Provided records:
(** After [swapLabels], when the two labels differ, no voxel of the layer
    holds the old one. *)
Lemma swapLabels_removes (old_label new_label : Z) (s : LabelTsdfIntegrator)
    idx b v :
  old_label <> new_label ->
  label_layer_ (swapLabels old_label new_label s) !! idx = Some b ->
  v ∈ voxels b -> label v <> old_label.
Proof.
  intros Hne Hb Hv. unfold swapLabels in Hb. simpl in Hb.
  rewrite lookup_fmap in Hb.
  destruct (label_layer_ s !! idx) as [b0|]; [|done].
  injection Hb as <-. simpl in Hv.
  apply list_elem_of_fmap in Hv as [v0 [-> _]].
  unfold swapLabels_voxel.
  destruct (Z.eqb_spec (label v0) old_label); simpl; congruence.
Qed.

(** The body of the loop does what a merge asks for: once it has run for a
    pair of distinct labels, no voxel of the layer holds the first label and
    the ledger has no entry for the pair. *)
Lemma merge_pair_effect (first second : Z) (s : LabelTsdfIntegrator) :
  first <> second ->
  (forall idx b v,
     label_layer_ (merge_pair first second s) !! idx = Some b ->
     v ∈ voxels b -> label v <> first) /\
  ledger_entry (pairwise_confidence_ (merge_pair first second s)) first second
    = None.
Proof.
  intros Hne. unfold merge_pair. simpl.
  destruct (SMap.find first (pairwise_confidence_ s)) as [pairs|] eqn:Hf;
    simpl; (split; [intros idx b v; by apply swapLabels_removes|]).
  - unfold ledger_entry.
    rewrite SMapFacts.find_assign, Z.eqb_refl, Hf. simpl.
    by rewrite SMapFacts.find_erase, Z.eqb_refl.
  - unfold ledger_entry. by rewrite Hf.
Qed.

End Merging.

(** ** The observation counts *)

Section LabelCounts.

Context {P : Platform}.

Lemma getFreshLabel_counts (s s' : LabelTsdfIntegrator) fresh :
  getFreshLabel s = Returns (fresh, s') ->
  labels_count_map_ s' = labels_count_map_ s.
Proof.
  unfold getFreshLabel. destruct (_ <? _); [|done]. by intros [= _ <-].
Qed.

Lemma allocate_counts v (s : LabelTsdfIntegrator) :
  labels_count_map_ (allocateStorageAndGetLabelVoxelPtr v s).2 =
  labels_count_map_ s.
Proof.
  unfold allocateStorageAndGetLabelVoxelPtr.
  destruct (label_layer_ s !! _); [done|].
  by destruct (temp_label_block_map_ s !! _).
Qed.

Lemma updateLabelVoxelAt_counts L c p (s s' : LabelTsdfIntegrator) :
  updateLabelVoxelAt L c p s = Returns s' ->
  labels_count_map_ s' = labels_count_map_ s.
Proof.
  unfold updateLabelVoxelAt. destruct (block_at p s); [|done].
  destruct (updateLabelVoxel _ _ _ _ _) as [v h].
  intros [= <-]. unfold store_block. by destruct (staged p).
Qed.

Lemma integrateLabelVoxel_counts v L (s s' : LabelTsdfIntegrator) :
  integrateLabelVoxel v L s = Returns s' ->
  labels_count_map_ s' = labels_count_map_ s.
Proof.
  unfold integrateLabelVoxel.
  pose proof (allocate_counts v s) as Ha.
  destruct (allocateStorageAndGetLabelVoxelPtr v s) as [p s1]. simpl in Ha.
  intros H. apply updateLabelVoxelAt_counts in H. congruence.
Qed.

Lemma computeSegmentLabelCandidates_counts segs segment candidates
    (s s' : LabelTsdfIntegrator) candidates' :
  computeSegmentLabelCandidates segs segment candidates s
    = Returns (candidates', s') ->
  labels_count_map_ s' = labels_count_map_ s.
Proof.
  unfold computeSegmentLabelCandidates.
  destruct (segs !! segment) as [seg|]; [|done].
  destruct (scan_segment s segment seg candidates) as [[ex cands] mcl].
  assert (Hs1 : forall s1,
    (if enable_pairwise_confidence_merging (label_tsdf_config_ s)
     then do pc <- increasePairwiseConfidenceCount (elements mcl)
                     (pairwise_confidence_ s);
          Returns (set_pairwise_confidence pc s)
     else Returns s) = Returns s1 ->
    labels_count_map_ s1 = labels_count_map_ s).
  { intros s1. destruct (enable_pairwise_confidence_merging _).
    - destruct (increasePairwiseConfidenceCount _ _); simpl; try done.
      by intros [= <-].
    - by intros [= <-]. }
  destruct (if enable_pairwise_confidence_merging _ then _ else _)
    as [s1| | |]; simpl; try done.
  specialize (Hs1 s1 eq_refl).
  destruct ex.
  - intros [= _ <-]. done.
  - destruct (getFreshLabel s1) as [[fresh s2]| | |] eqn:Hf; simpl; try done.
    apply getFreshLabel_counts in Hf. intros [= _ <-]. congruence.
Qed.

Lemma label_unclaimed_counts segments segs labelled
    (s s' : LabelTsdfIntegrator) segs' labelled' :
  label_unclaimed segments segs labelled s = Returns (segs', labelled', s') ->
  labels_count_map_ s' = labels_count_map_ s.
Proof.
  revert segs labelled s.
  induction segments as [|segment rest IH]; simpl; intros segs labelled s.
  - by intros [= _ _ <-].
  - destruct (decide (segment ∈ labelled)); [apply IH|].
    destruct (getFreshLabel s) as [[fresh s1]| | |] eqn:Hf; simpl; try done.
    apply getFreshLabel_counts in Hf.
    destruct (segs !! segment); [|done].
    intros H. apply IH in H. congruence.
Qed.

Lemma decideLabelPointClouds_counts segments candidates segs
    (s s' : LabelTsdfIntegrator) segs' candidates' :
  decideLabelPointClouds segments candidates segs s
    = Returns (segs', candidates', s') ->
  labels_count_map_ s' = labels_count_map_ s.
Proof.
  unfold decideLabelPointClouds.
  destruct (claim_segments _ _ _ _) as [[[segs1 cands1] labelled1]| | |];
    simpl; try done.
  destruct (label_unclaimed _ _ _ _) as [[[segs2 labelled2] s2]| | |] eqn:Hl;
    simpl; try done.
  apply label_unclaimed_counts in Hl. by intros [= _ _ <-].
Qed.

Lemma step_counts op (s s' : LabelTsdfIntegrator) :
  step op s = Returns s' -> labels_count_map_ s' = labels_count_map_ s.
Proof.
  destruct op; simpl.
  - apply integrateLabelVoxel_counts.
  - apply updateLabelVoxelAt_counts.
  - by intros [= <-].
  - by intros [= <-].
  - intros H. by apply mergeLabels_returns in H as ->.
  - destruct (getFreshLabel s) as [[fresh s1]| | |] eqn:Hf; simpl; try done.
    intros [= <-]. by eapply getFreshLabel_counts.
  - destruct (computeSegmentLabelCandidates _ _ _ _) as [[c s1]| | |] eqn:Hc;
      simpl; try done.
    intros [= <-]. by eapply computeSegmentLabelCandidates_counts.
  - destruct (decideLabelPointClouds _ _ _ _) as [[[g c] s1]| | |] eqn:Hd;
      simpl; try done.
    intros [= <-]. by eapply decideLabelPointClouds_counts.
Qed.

--

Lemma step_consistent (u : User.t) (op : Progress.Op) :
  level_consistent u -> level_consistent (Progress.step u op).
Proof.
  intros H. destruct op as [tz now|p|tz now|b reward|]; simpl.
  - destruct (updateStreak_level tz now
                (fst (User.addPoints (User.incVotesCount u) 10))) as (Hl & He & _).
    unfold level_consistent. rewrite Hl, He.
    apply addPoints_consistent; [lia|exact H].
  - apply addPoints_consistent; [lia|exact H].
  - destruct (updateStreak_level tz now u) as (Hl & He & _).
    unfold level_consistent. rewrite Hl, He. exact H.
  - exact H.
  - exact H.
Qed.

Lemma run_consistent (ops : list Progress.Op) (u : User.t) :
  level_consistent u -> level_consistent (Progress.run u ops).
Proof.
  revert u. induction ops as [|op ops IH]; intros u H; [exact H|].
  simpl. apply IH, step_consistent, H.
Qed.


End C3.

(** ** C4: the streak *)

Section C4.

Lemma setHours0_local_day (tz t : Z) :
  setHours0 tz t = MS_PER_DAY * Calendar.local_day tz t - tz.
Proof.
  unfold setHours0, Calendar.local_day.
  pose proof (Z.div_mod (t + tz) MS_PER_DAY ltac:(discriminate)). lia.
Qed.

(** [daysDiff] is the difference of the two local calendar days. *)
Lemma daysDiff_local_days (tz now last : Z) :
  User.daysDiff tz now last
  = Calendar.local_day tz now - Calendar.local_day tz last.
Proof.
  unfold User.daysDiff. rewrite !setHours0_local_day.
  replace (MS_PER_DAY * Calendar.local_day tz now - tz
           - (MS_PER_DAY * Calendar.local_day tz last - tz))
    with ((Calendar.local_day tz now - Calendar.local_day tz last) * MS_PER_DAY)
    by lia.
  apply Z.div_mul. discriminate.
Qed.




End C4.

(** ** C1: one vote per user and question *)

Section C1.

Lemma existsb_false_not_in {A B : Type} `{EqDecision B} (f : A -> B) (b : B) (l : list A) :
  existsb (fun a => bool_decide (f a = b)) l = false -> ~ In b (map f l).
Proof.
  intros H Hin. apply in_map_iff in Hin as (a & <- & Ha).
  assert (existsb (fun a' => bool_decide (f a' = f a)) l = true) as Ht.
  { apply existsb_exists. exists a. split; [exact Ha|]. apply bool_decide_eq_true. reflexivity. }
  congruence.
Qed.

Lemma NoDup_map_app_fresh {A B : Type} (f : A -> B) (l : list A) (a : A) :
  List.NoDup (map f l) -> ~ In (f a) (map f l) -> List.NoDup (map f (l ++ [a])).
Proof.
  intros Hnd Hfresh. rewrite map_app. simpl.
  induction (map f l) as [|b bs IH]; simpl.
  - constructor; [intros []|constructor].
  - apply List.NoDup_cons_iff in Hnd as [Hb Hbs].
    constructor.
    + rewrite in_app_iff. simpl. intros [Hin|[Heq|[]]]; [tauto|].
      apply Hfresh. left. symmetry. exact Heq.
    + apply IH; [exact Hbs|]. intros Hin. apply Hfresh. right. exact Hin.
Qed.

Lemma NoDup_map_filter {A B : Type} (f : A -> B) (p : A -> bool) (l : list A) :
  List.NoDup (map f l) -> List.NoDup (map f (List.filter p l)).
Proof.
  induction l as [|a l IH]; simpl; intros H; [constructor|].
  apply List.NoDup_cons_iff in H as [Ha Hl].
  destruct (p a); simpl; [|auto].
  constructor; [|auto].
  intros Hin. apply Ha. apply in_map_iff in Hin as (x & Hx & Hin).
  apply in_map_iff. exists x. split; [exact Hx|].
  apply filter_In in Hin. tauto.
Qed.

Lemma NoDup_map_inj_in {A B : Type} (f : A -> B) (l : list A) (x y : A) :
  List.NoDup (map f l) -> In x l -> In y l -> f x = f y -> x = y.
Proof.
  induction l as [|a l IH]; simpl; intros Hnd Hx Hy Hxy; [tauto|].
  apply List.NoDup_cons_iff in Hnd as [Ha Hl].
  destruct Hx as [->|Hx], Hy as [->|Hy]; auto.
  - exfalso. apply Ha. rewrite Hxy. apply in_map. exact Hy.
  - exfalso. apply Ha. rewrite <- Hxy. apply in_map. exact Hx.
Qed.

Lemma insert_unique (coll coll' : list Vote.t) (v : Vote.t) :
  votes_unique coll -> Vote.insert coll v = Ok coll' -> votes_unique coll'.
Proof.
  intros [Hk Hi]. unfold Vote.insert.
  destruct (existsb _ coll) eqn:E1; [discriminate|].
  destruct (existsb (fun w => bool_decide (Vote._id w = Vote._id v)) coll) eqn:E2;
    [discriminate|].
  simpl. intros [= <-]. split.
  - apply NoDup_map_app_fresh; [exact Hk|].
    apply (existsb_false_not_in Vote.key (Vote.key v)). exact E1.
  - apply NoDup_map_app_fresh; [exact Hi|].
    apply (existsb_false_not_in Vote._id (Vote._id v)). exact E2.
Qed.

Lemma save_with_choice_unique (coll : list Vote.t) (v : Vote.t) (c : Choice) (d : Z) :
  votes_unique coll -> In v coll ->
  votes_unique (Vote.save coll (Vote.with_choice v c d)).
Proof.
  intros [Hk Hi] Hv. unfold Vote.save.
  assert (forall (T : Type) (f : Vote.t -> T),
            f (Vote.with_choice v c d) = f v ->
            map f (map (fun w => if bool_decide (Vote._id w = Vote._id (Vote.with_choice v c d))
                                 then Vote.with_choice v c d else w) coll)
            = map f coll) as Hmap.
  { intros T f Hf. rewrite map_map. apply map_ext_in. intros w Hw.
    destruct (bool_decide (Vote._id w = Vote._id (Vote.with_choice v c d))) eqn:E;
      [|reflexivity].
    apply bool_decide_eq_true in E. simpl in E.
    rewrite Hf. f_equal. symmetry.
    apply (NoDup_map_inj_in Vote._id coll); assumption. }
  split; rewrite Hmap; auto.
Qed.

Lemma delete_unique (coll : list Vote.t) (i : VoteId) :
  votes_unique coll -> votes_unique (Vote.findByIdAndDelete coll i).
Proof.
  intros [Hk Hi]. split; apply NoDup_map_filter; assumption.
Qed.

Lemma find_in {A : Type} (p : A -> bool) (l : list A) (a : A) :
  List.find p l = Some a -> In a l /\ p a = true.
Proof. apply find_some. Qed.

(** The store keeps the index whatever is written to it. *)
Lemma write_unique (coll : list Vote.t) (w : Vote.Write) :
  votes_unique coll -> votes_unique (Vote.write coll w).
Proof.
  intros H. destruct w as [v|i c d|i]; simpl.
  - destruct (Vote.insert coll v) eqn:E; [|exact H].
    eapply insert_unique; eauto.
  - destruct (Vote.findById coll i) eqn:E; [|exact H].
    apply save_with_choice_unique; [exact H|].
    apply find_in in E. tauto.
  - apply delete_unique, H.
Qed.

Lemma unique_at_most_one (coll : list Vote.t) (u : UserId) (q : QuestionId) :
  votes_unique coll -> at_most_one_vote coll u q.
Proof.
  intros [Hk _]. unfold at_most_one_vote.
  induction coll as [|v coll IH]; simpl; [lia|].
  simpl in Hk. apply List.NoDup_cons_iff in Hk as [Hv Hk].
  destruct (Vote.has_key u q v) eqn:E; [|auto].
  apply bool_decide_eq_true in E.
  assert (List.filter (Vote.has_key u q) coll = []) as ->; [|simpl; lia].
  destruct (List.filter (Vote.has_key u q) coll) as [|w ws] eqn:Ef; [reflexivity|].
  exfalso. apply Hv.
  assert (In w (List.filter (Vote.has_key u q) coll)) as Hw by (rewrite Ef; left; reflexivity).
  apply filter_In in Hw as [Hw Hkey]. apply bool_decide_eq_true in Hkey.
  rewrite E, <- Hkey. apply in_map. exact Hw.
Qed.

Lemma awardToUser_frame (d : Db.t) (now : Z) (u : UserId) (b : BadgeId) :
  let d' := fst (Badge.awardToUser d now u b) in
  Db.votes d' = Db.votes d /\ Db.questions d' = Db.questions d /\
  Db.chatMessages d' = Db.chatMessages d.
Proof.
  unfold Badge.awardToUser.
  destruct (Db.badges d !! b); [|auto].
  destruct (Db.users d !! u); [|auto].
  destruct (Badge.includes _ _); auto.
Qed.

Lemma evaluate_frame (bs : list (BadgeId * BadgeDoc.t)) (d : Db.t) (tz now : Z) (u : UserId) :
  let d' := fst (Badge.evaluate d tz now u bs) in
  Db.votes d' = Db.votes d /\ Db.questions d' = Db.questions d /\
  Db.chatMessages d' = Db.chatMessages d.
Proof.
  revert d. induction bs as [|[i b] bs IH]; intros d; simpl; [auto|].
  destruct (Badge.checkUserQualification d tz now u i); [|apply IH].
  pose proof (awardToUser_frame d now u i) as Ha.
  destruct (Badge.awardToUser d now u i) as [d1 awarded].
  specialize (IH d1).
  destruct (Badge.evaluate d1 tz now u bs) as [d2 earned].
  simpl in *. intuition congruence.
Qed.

---

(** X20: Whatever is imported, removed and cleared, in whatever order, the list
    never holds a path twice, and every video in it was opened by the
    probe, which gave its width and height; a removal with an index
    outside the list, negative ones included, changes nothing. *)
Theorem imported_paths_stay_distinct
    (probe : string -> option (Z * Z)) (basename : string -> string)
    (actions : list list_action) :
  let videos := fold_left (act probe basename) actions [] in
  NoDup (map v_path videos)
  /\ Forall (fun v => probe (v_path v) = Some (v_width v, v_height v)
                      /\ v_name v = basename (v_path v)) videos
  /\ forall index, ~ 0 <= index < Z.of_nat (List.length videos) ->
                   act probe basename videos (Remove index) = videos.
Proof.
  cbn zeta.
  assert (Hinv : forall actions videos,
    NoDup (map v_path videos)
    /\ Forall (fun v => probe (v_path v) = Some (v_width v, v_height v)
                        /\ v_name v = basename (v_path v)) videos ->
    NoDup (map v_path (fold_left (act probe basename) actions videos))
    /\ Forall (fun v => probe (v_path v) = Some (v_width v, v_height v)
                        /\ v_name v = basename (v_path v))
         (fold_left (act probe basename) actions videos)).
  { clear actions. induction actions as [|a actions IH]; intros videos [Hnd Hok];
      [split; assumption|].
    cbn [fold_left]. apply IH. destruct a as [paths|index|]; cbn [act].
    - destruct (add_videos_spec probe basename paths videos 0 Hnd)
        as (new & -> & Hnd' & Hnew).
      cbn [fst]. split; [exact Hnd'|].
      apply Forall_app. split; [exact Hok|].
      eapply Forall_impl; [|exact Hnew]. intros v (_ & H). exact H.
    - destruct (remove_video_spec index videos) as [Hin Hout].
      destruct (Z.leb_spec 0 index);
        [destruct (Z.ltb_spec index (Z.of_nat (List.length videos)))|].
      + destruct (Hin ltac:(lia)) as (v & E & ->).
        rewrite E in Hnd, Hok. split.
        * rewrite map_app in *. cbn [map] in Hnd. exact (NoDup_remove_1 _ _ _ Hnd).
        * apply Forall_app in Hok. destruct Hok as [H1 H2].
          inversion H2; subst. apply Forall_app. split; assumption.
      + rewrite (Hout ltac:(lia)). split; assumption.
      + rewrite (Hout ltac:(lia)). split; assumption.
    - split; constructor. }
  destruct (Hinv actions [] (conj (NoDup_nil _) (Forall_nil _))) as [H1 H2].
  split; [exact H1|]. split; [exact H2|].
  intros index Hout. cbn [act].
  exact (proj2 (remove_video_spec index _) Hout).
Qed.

What needs to be done: Your answer must be the lines above from the one containing "intros [Hk Hi]. unfold Vote.insert." to the one containing "- apply NoDup_map_app_fresh; [exact Hk|].", both included, restated word for word.

Your response:
  intros [Hk Hi]. unfold Vote.insert.
  destruct (existsb _ coll) eqn:E1; [discriminate|].
  destruct (existsb (fun w => bool_decide (Vote._id w = Vote._id v)) coll) eqn:E2;
    [discriminate|].
  simpl. intros [= <-]. split.
  - apply NoDup_map_app_fresh; [exact Hk|].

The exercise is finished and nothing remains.